EXERCISE DESCRIPTION -
This exercise calls for every line of the data below with the string "http" in it.

PROVIDED DATA -
╭──

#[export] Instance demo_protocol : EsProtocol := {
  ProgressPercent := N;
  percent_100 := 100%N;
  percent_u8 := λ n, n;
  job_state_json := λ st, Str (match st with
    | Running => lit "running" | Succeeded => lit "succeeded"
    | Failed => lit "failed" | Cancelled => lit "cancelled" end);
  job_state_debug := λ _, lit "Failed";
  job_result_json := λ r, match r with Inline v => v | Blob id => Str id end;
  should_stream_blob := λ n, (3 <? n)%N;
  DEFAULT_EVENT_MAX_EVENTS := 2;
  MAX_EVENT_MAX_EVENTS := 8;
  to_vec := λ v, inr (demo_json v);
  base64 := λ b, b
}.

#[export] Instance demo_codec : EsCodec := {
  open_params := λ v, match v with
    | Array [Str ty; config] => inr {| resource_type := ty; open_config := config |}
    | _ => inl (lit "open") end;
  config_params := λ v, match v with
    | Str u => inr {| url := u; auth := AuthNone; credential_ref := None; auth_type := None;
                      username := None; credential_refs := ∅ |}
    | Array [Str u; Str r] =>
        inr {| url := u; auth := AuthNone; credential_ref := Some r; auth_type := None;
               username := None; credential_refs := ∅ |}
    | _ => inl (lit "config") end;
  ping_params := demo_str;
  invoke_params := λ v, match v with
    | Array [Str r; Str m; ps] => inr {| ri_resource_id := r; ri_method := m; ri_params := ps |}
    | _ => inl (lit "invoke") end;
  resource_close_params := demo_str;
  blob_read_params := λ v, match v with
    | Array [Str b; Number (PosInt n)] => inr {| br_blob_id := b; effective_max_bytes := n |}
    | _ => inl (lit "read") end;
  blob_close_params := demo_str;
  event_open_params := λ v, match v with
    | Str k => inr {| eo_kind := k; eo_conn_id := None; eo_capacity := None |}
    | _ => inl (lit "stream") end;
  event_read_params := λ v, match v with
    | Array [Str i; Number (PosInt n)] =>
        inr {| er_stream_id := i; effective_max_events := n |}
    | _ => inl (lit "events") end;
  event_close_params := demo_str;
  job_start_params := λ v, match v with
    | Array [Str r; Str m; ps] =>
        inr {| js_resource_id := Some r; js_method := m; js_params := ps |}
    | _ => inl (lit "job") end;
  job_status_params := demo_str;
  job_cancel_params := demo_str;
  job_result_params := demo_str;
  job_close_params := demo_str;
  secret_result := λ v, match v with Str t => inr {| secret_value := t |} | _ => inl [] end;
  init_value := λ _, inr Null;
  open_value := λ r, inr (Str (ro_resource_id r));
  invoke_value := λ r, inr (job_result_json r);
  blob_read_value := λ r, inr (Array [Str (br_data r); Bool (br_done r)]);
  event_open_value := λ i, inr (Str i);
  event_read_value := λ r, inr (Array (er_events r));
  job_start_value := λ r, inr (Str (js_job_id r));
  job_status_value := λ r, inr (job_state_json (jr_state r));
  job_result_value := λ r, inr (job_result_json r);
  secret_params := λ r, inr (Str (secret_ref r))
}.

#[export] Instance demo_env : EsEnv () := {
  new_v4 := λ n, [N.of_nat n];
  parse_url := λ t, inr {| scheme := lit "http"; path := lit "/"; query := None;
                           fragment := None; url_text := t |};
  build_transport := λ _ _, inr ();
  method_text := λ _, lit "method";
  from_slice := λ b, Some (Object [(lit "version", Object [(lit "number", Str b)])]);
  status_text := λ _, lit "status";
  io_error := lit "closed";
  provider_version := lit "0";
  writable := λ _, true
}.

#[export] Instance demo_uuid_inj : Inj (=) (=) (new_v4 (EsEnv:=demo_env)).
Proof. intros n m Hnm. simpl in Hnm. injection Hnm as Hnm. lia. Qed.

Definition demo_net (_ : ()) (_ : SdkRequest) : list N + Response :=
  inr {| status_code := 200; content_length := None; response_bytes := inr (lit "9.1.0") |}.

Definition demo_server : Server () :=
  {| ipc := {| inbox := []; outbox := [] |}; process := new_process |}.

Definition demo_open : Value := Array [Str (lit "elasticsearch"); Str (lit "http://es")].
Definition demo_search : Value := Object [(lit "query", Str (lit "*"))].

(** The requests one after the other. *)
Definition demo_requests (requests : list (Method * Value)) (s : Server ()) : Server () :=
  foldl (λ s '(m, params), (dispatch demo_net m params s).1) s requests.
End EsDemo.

╰──

SOLUTION TO THIS PROBLEM -
  parse_url := λ t, inr {| scheme := lit "http"; path := lit "/"; query := None;
Definition demo_open : Value := Array [Str (lit "elasticsearch"); Str (lit "http://es")].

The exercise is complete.